— AIM OF THE TASK —
Transcribe the data below verbatim from the line with "Definition reconcile (opens" to the line with "Record Look := MkLook". Include both of those lines.

□ □ □

Lemma recover_first_triple f0 :
  f0 = Off ∨ f0 = Clean → triple (waiting f0) recover_first (λ _, waiting Clean) tidy.
Proof.
  intros Hf. unfold recover_first. eapply triple_bind with (R := λ _, waiting Clean).
  - intros s (f & Hp & -> & Ha). unfold recoverLocked. destruct (Apply.Recover _) as [[rep err] w].
    exists Clean. split; [|done]. eapply path_snoc; [exact Hp|by constructor].
  - intros [rep|e]; [by apply triple_ret|apply triple_refused; auto].
Qed.

Lemma choose_port_triple p : triple (waiting Clean) (chooseSocksPort p) (λ _, waiting Clean) tidy.
Proof.
  unfold chooseSocksPort. eapply triple_bind; [apply triple_machine|]. intros [x|]; [by apply triple_ret|].
  eapply triple_bind; [apply triple_machine|]. intros [x|]; [|apply triple_refused; auto].
  destruct (_ || _); [apply triple_refused; auto|by apply triple_ret].
Qed.

Lemma decide_triple (l : L) req :
  triple (waiting Clean) (decide_plan cfg other_probes l req) (λ _, waiting Clean) tidy.
Proof.
  unfold decide_plan. eapply triple_bind; [by apply detect_triple|]. intros facts.
  eapply triple_bind; [apply triple_lift; auto|]. intros [].
  eapply triple_bind with (R := λ _, waiting Clean).
  { destruct (_ =? _)%string; [|by apply triple_ret].
    unfold regulatoryDomain. eapply triple_bind; [apply triple_machine|]. intros cc. by apply triple_ret. }
  intros cc. eapply triple_bind; [apply triple_machine|]. intros [servers|]; [|apply triple_refused; auto].
  eapply triple_bind; [apply choose_port_triple|]. intros port.
  eapply triple_bind with (R := λ _, waiting Clean); [by apply triple_modify|]. intros [].
  eapply triple_bind; [apply triple_lift; auto|]. intros opts.
  destruct (PlanNetwork facts servers opts) as [plan|e]; [|apply triple_refused; auto].
  eapply triple_bind; [apply triple_lift; auto|]. intros [].
  eapply triple_bind with (R := λ _, waiting Clean).
  { destruct (missingKnobs _ _); [by apply detect_triple|by apply triple_ret]. }
  intros f. by apply triple_ret.
Qed.

Lemma document_triple (P E : assn) (l : L) req opts pinned t :
  (∀ v f, P v f → E v f) → triple P (engineDocument cfg l req opts pinned t) (λ _, P) E.
Proof.
  intros HE. unfold engineDocument. eapply triple_bind; [apply get_triple|]. intros s.
  destruct (Build _); [by apply triple_ret|by apply triple_refused].
Qed.

Lemma hotspot_plan_triple (P E : assn) p f req cc :
  (∀ v f, P v f → E v f) → triple P (hotspot_plan cfg p f req cc) (λ _, P) E.
Proof.
  intros HE. unfold hotspot_plan. eapply triple_bind; [apply get_triple|]. intros s. by apply triple_lift.
Qed.

Lemma compose_triple (l : L) req x : triple (waiting Clean) (compose cfg l req x) (λ _, waiting Clean) tidy.
Proof.
  destruct x as [[[opts plan] facts] cc]. unfold compose. eapply triple_bind; [apply document_triple; auto|]. intros doc.
  destruct (EngineValidate doc); [apply triple_refused; auto|].
  eapply triple_bind; [apply hotspot_plan_triple; auto|]. intros hp. by apply triple_ret.
Qed.

(** Opening the journal and applying a plan's first half. *)
Lemma open_apply_triple {B} p cur (k : Report * option apply_error → M K B) (Q : B → assn) :
  (∀ rep, triple (at_work (Applied p)) (k (rep, None)) Q tidy) →
  (∀ rep e, triple (at_work Dirty) (k (rep, Some e)) Q tidy) →
  triple (waiting Clean) (bind (open_applier cfg) (λ _, bind (apply_steps Pre p cur) k)) Q tidy.
Proof.
  intros Hok Herr. eapply triple_bind with (R := λ _, at_work Clean).
  - intros s (f & Hp & -> & Ha). unfold open_applier. destruct (OpenJournal _ _) as [[j|e] d]; by exists Clean.
  - intros [] s (f & Hp & -> & Ha). unfold bind, apply_steps.
    destruct (Apply _ _) as [[rep err] w] eqn:E. destruct err as [e|]; simpl.
    + apply Herr. exists Dirty. split; [|split; [done|by eexists]].
      simpl. eapply path_snoc; [exact Hp|]. apply (m_apply p cur (trace w) false).
    + apply Hok. exists (Applied p). split; [|split; [done|by eexists]].
      simpl. eapply path_snoc; [exact Hp|]. apply (m_apply p cur (trace w) true).
Qed.

Definition applied_result (x : Plan * HotspotPlan * Facts) : assn := at_work (Applied x.1.1).

Lemma take_over_triple p req cc :
  triple (waiting Clean) (take_over cfg other_probes p req cc) applied_result tidy.
Proof.
  unfold take_over. eapply triple_bind; [by apply detect_triple|]. intros fresh.
  destruct (HotspotTakeover p fresh) as [q|e]; [|apply triple_refused; auto].
  eapply triple_bind; [apply triple_lift; auto|]. intros [].
  eapply triple_bind; [apply hotspot_plan_triple; auto|]. intros hp.
  apply open_apply_triple; intros rep; simpl; [by apply triple_ret|]. intros e. apply triple_refused. auto.
Qed.

Lemma tear_down_triple :
  triple (at_work Dirty) tear_down (λ t, at_work (if teardown_ok t.1 t.2 then Clean else Failing)) tidy.
Proof.
  unfold tear_down. eapply triple_bind; [apply get_triple|]. intros t.
  eapply triple_bind with (R := λ r, at_work (if teardown_ok r.1.1 r.1.2 then Clean else Failing)).
  - intros s (f & Hp & -> & Ha). unfold run_teardown. destruct (Teardown _) as [[rep err] w]. simpl.
    exists (if teardown_ok rep err then Clean else Failing). split; [|done].
    eapply path_snoc; [exact Hp|constructor].
  - intros [[rep err] j]. eapply triple_bind with (R := λ _, at_work (if teardown_ok rep err then Clean else Failing)).
    + apply triple_modify. intros v f [-> Ha]. split; [done|by eexists].
    + intros []. by apply triple_ret.
Qed.
Definition quota_field (name : string) (n : Z) (q : State.Quota) : State.Quota :=
  let name := lower_name (TrimSpace name) in
  if (name =? "upload")%string then State.set_Upload n q
  else if (name =? "download")%string then State.set_Download n q
  else if (name =? "total")%string then State.set_Total n q
  else if (name =? "expire")%string then State.set_Expire n q
  else q.

Definition userinfo_pair (q : State.Quota) (pair : string) : State.Quota :=
  match Text.Cut pair "=" with
  | None => q
  | Some (name, value) =>
      match Atoi (TrimSpace value) with
      | Some n => if n <? 0 then q else quota_field name n q
      | None => q
      end
  end.

Definition parseUserinfo (h : string) : State.Quota := foldl userinfo_pair State.zero_quota (Split h ";").

Definition raw_decode (l : list ascii) : option (list Z) :=
  idx ← mapM (b64_index std_alphabet) (List.filter (λ c, negb (line_end c)) l); lax_sextets idx.

Definition decodeLooseBase64 (s : string) : option string :=
  match Link.padded_decode std_alphabet (to_l s) with
  | Some b => Some (of_l (Json.byte_of <$> b))
  | None => (λ b, of_l (Json.byte_of <$> b)) <$> raw_decode (to_l s)
  end.

Definition maxLabel : nat := 64.

(** cleanLabel: a byte that is no rune, and U+FFFD itself, are left out. *)
Definition cleanLabel (s : string) : string :=
  let kept := List.filter (λ r, negb (bool_decide (r = Link.replacement) || Link.IsControl r)) (Link.runes (to_l s)) in
  let name := TrimSpace (of_l (concat kept)) in
  if (String.length name <=? maxLabel)%nat then name
  else TrimSpace (substr_to name (Link.cut_back maxLabel (to_l name))).

(** labelFromHeaders; a header that was not sent is empty, and [filename] is
    mime.ParseMediaType's filename parameter, empty when there is none and [None]
    when the header does not parse. *)
Definition labelFromHeaders (filename : string → option string) (h : string → string) : string :=
  let title := TrimSpace (h "profile-title"%string) in
  let title := if HasPrefix title "base64:" then default title (decodeLooseBase64 (substr_from title 7)) else title in
  let name := cleanLabel title in
  if negb (name =? "")%string then name
  else match filename (h "content-disposition"%string) with None => "" | Some f => cleanLabel f end.

(** gigabytes: tenths of a thousand million bytes, rounded half away from zero and
    printed with one decimal. The code rounds a float: below a million thousand
    million bytes that is the same tenth. *)
Definition gigabytes (b : Z) : string :=
  let n := (Z.abs b + 50000000) / 100000000 in
  let s := (Itoa (n / 10) ++ "." ++ Itoa (n mod 10) ++ " GB")%string in
  if b <? 0 then ("-" ++ s)%string else s.

(** ** listen.go *)

(** The standard library: net.SplitHostPort and net.JoinHostPort *)
Definition SplitHostPort (hostport : string) : option (string * string) :=
  let l := to_l hostport in
  i ← last_index ":" l;
  let port := of_l (drop (S i) l) in
  match l with
  | "["%char :: _ =>
      e ← index_byte "]" l;
      if negb (S e =? i)%nat then None
      else if existsb (Ascii.eqb "[") (drop 1 l) || existsb (Ascii.eqb "]") (drop (S e) l) then None
      else Some (of_l (drop 1 (take e l)), port)
  | _ =>
      if existsb (Ascii.eqb ":") (take i l) then None
      else if existsb (Ascii.eqb "[") l || existsb (Ascii.eqb "]") l then None
      else Some (of_l (take i l), port)
  end.

Definition JoinHostPort (host port : string) : string :=
  if existsb (Ascii.eqb ":") (to_l host) then ("[" ++ host ++ "]:" ++ port)%string else (host ++ ":" ++ port)%string.

(** net/netip's classes of addresses *)
Definition IsUnspecified (a : Addr) : bool := bool_decide (a = A4 0) || bool_decide (a = A6 0 "").
Definition IsMulticast (a : Addr) : bool :=
  match Unmap a with A4 n => Z.shiftr n 28 =? 0xe | A6 n _ => Z.shiftr n 120 =? 0xff | NoAddr => false end.
Definition IsLinkLocalMulticast (a : Addr) : bool :=
  match Unmap a with
  | A4 n => Z.shiftr n 8 =? 0xe00000
  | A6 n _ => Z.land (Z.shiftr n 112) 0xff0f =? 0xff02
  | NoAddr => false
  end.
Definition IsPrivate (a : Addr) : bool :=
  match Unmap a with
  | A4 n => (Z.shiftr n 24 =? 10) || (Z.shiftr n 20 =? 0xac1) || (Z.shiftr n 16 =? 0xc0a8)
  | A6 n _ => Z.shiftr n 121 =? 0x7e
  | NoAddr => false
  end.

Definition DefaultPort : Z := 8088.
Definition cgnat : Prefix := MkPrefix (A4 0x64400000) 10.

Inductive bind_error := ErrWildcardBind | ErrPublicBind | ErrNoBindAddress | NotAnAddressAndPort | NotAnIP | Multicast | NoUsablePort.

Definition isGloballyRoutable (ip : Addr) : bool :=
  if IsPrivate ip || IsLoopback ip || IsLinkLocalUnicast ip || IsLinkLocalMulticast ip || IsUnspecified ip then false
  else if Is4 ip && Contains_addr cgnat ip then false
  else true.

Definition ValidateBindAddr (addr : string) : res bind_error unit :=
  match SplitHostPort addr with
  | None => Err NotAnAddressAndPort
  | Some (host, portStr) =>
      if (host =? "")%string then Err ErrWildcardBind
      else match ParseAddr host with
           | None => Err NotAnIP
           | Some ip =>
               if IsUnspecified ip then Err ErrWildcardBind
               else if IsMulticast ip then Err Multicast
               else if isGloballyRoutable ip then Err ErrPublicBind
               else match Atoi portStr with
                    | Some port => if (port <? 1) || (65535 <? port) then Err NoUsablePort else Ok tt
                    | None => Err NoUsablePort
                    end
           end
  end.

(** The closure of BindAddrs *)
Definition add_host (port : Z) (host : string) (addrs : list string) : res bind_error (list string) :=
  if (host =? "")%string then Ok addrs
  else
    let a := JoinHostPort host (Itoa port) in
    match ValidateBindAddr a with Err e => Err e | Ok _ => Ok (addrs ++ [a]) end.

Definition BindAddrs (d : Privsvc.Detection) (port : Z) (onLAN : bool) : res bind_error (list string) :=
  let port := if port =? 0 then DefaultPort else port in
  let? addrs := add_host port (Privsvc.HotspotAddress d) [] in
  let? addrs := if onLAN : bool then add_host port (Privsvc.LocalNetworkAddress d) addrs else Ok addrs in
  match addrs with [] => Err ErrNoBindAddress | _ => Ok addrs end.

(** Listen: the address a socket is opened on; New makes the same check of each
    address it is configured with. *)
Definition Listen (addr : string) : res bind_error string := let? _ := ValidateBindAddr addr in Ok addr.

(** ** Where the panel is served (cmd/caspian/serve_panel.go) *)

Definition panelPort : Z := 8088.
Definition loopbackHost : string := "127.0.0.1".

(** the closure of desiredAddrs *)
Definition add_addr (set : gset string) (a : string) : gset string :=
  if (a =? "")%string then set
  else match ValidateBindAddr a with Ok _ => {[a]} ∪ set | Err _ => set end.

(** the order of sort.Strings *)
Definition string_le (a b : string) : Prop := Is_true (String.leb a b).
#[export] Instance string_le_dec : RelDecision string_le := λ a b, _.

(** The addresses to serve: [d] is what the service detected, if it answered. *)
Definition desiredAddrs (d : option Privsvc.Detection) (onLAN : bool) (extra : list string) : list string :=
  let set := add_addr ∅ (JoinHostPort loopbackHost (Itoa panelPort)) in
  let set := foldl add_addr set extra in
  let set := match d with
             | None => set
             | Some d => match BindAddrs d panelPort onLAN with Ok addrs => foldl add_addr set addrs | Err _ => set end
             end in
  merge_sort string_le (elements set).

(** panelListeners.reconcile: what is no longer wanted is closed, then what is new
    is opened; [opens] is what the system answers to net.Listen. *)
Definition open_addr (opens : string → bool) (active : gset string) (a : string) : gset string :=
  if decide (a ∈ active) then active
  else match Listen a with
       | Err _ => active
       | Ok a => if opens a then {[a]} ∪ active else active
       end.
Definition reconcile (opens : string → bool) (want : list string) (active : gset string) : gset string :=
  foldl (open_addr opens) (filter (λ a, a ∈ want) active) want.

(** One look for somewhere to listen: at the start and every bindRefreshInterval. *)
Record Look := MkLook { lk_detected : option Privsvc.Detection; lk_onLAN : bool; lk_opens : string → bool }.
Definition look_again (extra : list string) (active : gset string) (l : Look) : gset string :=
  reconcile (lk_opens l) (desiredAddrs (lk_detected l) (lk_onLAN l) extra) active.

(** servePanel: nothing is opened when a --listen address is refused, or when New
    refuses one of the first addresses. *)
Definition servePanel (extra : list string) (first : Look) (later : list Look) : option (gset string) :=
  let usable a := is_ok (ValidateBindAddr a) in
  if negb (forallb usable extra) then None
  else if negb (forallb usable (desiredAddrs (lk_detected first) (lk_onLAN first) extra)) then None
  else Some (foldl (look_again extra) ∅ (first :: later)).

(** ** identifiers.go *)

(** The random source as the bytes it still has; reading more is an error. *)
Definition ReadFull (n : nat) (random : list Z) : option (list Z * list Z) :=
  if (length random <? n)%nat then None else Some (take n random, drop n random).

Definition hex_text (l : list Z) : list ascii :=
  concat ((λ b, [hex_char (Z.to_nat (b / 16)); hex_char (Z.to_nat (b mod 16))]) <$> l).

Definition randomUUIDv4 (random : list Z) : option (string * list Z) :=
  '(raw, random) ← ReadFull 16 random;
  let raw := <[6%nat := Z.lor (Z.land (default 0 (raw !! 6%nat)) 0x0f) 0x40]> raw in
  let raw := <[8%nat := Z.lor (Z.land (default 0 (raw !! 8%nat)) 0x3f) 0x80]> raw in
  let part i j := hex_text (take (j - i) (drop i raw)) in
  Some (of_l (part 0 4 ++ "-" :: part 4 6 ++ "-" :: part 6 8 ++ "-" :: part 8 10 ++ "-" :: part 10 16)%char%nat, random).
(** An address that is no wildcard, no multicast and not routable from outside *)
Lemma not_routable ip : Subnet.addr_ok ip → IsUnspecified ip = false → IsMulticast ip = false → isGloballyRoutable ip = false → local_only ip.
Proof.
  intros Hok Hu Hm Hg. unfold isGloballyRoutable in Hg. rewrite Hu, orb_false_r in Hg.
  unfold local_only, IsPrivate, IsLoopback, IsLinkLocalUnicast, IsLinkLocalMulticast, IsMulticast in *.
  assert (Is4 ip = true → Unmap ip = ip) as H4 by (by destruct ip).
  assert (∀ n z, Unmap ip = A6 n z → 0 ≤ n < 2 ^ 128) as H6.
  { intros n z. unfold Unmap. destruct (Is4In6 ip); [discriminate|]. intros ->. exact Hok. }
  destruct (Unmap ip) as [|n|n z] eqn:Eu.
  - assert (ip = NoAddr) as -> by (unfold Unmap in Eu; destruct (Is4In6 ip); congruence). discriminate Hg.
  - destruct (Z.shiftr n 24 =? 10) eqn:E1; [in_range 24 10 0x0a000000 0x0b000000 E1; by left|].
    destruct (Z.shiftr n 20 =? 0xac1) eqn:E2; [in_range 20 0xac1 0xac100000 0xac200000 E2; by right; left|].
    destruct (Z.shiftr n 16 =? 0xc0a8) eqn:E3; [in_range 16 0xc0a8 0xc0a80000 0xc0a90000 E3; by do 2 right; left|].
    destruct (Z.shiftr n 24 =? 127) eqn:E4; [in_range 24 127 0x7f000000 0x80000000 E4; by do 3 right; left|].
    destruct (Z.shiftr n 16 =? 0xa9fe) eqn:E5; [in_range 16 0xa9fe 0xa9fe0000 0xa9ff0000 E5; by do 4 right; left|].
    destruct (Z.shiftr n 8 =? 0xe00000) eqn:E6.
    { in_range 8 0xe00000 0xe0000000 0xe0000100 E6. apply Z.eqb_neq in Hm. rewrite Z.shiftr_div_pow2 in Hm by lia. exfalso. apply Hm.
      symmetry. apply (Z.div_unique n (2 ^ 28) 14 (n - 14 * 2 ^ 28)); lia. }
    cbn [orb] in Hg. destruct (Is4 ip) eqn:Ei; [|discriminate]. rewrite <- (H4 eq_refl) in Hg. cbn [andb] in Hg.
    destruct (Contains_addr cgnat (A4 n)) eqn:Ec; [|discriminate]. apply cgnat_range in Ec. by do 5 right.
  - destruct (Z.shiftr n 121 =? 0x7e) eqn:E1; [in_range 121 0x7e (0xfc * 2 ^ 120) (0xfe * 2 ^ 120) E1; by right; left|].
    destruct (n =? 1) eqn:E2; [apply Z.eqb_eq in E2; by left|].
    destruct (Z.shiftr n 118 =? 0x3fa) eqn:E3; [in_range 118 0x3fa (0xfe80 * 2 ^ 112) (0xfec0 * 2 ^ 112) E3; by right; right|].
    destruct (Z.land _ _ =? _) eqn:E4; [rewrite (multicast_local n (H6 n z eq_refl) E4) in Hm; discriminate|].
    cbn [orb] in Hg. destruct (Is4 ip) eqn:Ei; [|discriminate]. by rewrite <- (H4 eq_refl) in Ei.
Qed.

□ □ □

— SOLUTION TO THIS PROBLEM —
Definition reconcile (opens : string → bool) (want : list string) (active : gset string) : gset string :=
  foldl (open_addr opens) (filter (λ a, a ∈ want) active) want.

(** One look for somewhere to listen: at the start and every bindRefreshInterval. *)
Record Look := MkLook { lk_detected : option Privsvc.Detection; lk_onLAN : bool; lk_opens : string → bool }.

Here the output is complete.